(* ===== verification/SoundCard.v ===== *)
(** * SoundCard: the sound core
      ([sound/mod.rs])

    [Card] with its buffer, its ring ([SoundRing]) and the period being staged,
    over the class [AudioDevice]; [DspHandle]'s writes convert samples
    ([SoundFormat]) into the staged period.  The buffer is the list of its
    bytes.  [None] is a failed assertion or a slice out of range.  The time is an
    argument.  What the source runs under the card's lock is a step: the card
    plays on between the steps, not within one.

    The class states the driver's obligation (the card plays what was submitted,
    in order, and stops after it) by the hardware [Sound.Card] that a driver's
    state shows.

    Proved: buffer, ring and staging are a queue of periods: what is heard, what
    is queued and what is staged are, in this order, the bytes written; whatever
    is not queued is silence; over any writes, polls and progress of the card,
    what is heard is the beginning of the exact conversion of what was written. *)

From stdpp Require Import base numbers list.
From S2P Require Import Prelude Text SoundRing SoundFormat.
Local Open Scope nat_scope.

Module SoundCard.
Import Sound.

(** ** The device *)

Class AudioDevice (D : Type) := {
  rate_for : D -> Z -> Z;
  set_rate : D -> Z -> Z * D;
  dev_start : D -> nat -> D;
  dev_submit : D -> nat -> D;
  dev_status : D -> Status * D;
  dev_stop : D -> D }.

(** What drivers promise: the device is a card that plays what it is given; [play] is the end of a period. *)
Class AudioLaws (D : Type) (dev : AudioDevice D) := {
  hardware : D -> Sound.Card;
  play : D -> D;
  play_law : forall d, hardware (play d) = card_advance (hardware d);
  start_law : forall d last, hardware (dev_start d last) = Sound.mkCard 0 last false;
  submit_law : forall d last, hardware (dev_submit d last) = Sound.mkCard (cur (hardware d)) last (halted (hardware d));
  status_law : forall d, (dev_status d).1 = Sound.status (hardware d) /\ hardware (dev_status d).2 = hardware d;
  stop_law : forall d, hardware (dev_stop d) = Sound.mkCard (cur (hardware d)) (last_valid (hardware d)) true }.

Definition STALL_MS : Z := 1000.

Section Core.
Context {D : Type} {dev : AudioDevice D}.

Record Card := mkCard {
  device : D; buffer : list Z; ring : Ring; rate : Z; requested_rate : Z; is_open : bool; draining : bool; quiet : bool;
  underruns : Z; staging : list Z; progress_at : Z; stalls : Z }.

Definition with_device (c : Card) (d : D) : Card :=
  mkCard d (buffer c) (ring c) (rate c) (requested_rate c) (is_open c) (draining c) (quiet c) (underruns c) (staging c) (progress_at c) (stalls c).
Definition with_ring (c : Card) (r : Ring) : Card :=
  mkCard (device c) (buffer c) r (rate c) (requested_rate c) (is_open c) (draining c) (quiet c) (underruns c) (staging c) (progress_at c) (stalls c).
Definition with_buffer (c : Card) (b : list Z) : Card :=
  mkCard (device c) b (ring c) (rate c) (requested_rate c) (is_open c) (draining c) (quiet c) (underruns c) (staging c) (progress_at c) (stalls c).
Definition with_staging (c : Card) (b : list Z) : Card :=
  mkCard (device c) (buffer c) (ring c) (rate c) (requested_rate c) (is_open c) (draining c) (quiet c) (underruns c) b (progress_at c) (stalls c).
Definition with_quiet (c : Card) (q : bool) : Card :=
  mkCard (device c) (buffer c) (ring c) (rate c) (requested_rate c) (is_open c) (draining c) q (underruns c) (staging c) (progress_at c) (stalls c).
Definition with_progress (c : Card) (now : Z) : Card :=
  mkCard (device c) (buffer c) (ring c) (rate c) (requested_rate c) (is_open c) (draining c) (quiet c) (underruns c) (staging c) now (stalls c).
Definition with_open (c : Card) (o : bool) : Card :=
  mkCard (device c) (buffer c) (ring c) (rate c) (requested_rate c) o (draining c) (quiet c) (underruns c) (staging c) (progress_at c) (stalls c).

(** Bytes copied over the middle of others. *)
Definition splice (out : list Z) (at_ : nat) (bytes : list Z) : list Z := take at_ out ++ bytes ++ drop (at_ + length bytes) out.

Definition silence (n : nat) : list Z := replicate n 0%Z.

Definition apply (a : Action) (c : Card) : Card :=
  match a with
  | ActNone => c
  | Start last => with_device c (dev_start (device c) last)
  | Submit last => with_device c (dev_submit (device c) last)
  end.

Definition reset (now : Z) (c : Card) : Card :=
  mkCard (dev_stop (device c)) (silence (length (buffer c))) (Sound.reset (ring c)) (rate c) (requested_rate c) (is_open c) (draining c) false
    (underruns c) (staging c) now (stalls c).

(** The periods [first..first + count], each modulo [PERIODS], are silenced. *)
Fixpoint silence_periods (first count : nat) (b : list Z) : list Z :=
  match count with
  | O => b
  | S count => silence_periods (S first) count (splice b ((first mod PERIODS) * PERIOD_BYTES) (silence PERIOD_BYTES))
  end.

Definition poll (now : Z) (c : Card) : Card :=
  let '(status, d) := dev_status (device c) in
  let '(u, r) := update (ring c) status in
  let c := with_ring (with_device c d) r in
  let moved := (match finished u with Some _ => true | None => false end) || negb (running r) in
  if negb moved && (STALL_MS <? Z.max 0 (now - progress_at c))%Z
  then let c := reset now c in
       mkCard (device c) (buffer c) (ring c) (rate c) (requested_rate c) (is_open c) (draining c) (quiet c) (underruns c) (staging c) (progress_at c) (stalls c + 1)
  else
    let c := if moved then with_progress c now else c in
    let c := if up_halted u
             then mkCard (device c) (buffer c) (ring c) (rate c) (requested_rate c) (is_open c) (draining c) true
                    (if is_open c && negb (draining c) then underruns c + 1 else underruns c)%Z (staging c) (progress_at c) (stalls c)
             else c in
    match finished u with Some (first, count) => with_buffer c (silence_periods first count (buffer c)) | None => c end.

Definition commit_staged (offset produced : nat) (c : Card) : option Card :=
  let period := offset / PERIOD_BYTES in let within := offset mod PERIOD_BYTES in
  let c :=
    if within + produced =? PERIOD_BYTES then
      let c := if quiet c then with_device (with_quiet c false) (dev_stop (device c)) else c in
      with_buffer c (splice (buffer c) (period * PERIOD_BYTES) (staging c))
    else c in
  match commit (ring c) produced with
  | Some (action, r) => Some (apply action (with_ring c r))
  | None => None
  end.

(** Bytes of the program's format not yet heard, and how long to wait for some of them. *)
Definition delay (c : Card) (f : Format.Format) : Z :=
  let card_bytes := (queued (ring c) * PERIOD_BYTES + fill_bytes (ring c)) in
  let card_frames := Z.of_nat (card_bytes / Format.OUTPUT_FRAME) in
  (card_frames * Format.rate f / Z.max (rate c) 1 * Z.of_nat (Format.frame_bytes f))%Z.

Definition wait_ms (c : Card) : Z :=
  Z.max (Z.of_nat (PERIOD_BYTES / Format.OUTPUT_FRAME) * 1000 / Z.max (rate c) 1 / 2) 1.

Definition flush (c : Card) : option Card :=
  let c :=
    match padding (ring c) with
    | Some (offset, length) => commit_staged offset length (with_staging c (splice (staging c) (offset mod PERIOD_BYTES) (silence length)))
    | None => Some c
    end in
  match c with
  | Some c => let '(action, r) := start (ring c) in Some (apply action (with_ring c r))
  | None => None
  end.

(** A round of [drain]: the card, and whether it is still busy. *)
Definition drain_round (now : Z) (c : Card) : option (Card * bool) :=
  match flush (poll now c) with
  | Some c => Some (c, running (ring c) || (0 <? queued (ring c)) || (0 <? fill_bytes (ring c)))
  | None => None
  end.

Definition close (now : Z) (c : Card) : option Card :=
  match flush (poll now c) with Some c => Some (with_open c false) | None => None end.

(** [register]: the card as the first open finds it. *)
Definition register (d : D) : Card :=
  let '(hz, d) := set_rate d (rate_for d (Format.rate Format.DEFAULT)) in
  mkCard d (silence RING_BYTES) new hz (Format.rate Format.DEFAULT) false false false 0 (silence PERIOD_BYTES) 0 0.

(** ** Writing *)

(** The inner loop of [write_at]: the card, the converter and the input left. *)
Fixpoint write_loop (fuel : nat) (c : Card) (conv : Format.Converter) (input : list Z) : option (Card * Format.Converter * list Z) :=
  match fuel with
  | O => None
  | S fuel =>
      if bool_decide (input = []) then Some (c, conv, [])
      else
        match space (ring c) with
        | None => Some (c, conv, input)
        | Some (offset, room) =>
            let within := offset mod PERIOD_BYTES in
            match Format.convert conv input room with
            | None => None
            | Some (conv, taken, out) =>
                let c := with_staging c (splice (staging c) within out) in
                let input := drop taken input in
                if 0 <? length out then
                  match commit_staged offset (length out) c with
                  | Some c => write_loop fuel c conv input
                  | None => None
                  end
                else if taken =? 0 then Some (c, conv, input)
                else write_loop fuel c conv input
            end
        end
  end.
::::::
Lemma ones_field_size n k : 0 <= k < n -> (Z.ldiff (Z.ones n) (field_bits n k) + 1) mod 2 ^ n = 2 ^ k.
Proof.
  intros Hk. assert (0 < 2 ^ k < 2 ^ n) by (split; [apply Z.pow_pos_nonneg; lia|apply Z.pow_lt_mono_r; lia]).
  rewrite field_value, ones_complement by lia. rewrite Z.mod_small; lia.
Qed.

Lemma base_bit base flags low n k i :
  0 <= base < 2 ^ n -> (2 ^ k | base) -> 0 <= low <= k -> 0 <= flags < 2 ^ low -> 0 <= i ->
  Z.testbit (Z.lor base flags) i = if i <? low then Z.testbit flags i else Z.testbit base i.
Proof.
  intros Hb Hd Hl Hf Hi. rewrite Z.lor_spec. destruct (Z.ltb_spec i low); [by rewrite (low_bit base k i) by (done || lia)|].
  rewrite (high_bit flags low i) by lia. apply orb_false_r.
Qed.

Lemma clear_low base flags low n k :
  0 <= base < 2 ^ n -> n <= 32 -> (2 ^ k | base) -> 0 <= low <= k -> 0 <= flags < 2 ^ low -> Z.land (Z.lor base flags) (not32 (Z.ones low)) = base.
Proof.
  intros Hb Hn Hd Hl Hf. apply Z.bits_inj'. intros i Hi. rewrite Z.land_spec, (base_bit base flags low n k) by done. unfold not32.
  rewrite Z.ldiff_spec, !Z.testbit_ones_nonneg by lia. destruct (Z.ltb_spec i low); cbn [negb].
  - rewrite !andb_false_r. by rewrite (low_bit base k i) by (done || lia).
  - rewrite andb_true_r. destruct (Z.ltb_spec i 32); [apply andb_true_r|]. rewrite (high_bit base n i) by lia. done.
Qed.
::::::
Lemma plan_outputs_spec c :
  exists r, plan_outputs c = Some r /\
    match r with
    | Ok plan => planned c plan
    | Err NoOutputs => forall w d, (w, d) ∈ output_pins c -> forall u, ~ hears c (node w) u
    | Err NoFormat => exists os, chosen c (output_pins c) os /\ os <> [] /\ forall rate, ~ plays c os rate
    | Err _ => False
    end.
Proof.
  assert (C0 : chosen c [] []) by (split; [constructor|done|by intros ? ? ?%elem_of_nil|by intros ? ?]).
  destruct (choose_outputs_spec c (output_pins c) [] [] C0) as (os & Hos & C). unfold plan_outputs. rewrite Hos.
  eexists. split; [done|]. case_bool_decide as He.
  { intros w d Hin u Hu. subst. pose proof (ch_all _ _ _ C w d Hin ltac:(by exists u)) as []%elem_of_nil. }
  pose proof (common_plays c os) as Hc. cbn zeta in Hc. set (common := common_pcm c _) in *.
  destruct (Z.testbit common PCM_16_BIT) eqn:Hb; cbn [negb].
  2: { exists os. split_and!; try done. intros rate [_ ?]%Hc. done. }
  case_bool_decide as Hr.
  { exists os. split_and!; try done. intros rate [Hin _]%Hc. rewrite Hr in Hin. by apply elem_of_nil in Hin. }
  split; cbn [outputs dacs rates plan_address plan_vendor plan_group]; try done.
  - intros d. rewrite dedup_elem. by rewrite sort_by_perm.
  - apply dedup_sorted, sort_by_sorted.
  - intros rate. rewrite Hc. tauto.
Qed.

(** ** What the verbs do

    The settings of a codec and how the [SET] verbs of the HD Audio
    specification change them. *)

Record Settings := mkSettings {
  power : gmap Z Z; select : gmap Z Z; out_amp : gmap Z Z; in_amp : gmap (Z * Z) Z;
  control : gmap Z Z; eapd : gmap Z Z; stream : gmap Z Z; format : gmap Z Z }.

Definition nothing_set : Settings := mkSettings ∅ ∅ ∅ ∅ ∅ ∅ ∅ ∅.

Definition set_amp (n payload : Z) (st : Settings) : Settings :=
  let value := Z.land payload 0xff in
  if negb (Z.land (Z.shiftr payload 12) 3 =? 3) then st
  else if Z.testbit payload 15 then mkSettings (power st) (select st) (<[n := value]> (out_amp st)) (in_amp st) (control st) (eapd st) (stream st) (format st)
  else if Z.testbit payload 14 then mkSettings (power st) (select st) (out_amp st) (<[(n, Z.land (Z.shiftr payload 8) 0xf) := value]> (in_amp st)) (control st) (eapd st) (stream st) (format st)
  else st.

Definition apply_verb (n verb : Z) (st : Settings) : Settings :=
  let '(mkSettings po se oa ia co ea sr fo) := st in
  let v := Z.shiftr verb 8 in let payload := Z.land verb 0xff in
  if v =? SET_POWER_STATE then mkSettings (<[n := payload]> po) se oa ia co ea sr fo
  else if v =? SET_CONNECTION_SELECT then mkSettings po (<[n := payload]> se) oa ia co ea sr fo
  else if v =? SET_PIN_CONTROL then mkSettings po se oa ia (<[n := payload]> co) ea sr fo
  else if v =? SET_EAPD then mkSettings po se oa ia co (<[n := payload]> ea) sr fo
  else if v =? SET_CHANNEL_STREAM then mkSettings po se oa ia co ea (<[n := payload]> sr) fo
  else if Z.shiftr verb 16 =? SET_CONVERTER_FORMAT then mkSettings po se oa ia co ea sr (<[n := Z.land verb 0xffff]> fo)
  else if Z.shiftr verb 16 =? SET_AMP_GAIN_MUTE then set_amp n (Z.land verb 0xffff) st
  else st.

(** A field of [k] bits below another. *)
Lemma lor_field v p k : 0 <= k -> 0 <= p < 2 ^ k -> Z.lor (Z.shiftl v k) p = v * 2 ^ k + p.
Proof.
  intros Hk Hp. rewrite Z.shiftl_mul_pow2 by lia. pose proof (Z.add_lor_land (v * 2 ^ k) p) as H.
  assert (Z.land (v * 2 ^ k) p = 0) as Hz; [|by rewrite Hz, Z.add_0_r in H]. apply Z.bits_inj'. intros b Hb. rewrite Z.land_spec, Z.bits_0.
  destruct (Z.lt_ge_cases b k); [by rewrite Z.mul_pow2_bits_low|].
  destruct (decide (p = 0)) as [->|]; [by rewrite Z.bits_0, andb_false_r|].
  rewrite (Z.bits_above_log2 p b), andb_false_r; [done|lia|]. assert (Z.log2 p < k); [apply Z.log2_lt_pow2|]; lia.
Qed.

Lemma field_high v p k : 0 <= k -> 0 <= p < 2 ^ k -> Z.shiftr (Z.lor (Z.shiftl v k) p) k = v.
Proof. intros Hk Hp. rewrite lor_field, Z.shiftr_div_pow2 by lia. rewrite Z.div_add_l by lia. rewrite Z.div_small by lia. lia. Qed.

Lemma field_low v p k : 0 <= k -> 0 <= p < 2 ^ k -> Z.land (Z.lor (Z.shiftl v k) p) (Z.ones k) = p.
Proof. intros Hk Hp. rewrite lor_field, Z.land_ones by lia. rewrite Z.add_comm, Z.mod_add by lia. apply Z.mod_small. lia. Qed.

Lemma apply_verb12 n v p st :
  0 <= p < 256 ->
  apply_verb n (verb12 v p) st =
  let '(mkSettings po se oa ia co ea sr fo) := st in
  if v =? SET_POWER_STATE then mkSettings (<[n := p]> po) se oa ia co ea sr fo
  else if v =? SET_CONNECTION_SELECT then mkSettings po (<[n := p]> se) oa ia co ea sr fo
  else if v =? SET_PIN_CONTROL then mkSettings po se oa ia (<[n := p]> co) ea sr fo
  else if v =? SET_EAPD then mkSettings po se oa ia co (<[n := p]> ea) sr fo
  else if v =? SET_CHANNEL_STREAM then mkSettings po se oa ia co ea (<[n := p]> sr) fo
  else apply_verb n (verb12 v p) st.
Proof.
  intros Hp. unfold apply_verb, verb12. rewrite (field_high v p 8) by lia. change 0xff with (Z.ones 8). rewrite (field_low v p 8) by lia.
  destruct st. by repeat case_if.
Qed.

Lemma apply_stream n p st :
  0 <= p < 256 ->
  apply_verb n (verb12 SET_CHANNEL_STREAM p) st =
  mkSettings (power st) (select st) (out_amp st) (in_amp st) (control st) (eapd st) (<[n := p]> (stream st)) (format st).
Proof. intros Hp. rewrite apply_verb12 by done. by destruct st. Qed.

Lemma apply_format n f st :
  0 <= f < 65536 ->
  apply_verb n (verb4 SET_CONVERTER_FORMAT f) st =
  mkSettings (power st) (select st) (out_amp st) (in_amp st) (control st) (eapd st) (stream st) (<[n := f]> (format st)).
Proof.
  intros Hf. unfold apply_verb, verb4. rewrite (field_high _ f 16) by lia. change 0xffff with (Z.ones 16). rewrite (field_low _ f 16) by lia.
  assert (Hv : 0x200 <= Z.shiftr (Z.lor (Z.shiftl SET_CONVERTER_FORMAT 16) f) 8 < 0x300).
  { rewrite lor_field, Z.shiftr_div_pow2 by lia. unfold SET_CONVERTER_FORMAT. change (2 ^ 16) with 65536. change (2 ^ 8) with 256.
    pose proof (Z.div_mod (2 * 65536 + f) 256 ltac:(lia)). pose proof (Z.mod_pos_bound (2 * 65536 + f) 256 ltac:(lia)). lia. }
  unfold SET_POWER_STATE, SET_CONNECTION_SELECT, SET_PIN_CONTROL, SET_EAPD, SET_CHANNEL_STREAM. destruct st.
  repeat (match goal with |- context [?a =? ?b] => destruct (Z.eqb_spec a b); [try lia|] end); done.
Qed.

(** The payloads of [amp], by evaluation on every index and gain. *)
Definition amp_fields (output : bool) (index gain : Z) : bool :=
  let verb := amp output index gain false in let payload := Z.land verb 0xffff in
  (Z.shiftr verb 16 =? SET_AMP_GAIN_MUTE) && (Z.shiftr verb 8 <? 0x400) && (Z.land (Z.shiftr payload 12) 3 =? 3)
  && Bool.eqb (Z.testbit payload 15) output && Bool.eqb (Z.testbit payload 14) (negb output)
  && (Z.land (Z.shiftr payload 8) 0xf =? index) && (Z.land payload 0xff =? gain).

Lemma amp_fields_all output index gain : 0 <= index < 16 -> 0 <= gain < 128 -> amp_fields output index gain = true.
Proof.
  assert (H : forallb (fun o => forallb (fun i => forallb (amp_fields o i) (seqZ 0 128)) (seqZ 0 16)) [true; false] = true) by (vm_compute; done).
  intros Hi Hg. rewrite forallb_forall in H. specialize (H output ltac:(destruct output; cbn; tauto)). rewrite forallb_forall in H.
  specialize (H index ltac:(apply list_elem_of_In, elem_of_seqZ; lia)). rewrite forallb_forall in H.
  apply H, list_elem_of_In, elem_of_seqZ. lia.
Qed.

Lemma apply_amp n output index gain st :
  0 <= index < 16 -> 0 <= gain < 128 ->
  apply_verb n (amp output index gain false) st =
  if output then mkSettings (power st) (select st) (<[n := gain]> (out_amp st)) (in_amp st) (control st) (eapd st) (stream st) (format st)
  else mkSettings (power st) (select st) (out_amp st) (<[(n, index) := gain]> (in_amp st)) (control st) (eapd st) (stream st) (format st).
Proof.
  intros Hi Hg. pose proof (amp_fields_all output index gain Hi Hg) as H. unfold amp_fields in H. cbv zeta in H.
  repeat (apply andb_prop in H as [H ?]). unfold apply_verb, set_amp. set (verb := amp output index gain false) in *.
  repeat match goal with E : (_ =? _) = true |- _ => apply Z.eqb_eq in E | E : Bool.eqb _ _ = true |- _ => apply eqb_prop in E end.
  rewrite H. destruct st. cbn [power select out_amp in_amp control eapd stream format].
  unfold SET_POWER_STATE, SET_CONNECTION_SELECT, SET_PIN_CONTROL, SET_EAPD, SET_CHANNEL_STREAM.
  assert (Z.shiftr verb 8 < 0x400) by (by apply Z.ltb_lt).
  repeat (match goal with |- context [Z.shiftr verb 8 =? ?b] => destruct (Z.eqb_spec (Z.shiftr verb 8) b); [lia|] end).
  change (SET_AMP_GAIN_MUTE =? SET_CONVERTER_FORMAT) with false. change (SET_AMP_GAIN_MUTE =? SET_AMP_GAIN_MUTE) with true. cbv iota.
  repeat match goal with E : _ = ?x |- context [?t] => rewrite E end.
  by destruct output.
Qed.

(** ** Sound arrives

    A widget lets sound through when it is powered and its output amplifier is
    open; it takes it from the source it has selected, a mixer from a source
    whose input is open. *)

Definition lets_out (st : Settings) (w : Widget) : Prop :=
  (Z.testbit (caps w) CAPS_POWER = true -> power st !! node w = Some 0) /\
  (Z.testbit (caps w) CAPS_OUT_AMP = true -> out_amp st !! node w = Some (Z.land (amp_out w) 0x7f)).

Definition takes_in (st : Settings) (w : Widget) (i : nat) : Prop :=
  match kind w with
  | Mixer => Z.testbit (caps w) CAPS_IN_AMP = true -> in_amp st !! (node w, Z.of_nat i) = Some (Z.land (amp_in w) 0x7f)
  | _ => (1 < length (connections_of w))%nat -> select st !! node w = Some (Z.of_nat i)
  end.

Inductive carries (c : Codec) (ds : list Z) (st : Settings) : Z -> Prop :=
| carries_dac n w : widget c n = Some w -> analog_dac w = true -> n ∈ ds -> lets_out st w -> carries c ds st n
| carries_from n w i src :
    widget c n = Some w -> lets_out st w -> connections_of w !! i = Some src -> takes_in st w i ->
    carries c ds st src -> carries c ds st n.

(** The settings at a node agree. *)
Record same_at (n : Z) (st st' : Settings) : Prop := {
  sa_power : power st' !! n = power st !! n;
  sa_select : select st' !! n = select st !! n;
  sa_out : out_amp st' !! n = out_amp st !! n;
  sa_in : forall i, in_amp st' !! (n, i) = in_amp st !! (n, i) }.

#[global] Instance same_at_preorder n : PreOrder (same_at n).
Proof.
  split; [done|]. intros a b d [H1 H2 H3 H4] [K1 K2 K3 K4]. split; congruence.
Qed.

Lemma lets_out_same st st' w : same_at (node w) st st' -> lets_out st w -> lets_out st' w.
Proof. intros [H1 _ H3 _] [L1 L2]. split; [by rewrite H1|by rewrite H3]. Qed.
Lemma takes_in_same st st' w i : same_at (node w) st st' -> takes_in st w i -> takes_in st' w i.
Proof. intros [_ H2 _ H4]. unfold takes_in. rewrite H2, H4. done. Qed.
::::::
WHAT YOU HAVE TO DO -
How many lines in the data contain the string "first"? Respond with the number only.

ANSWER BOX -
5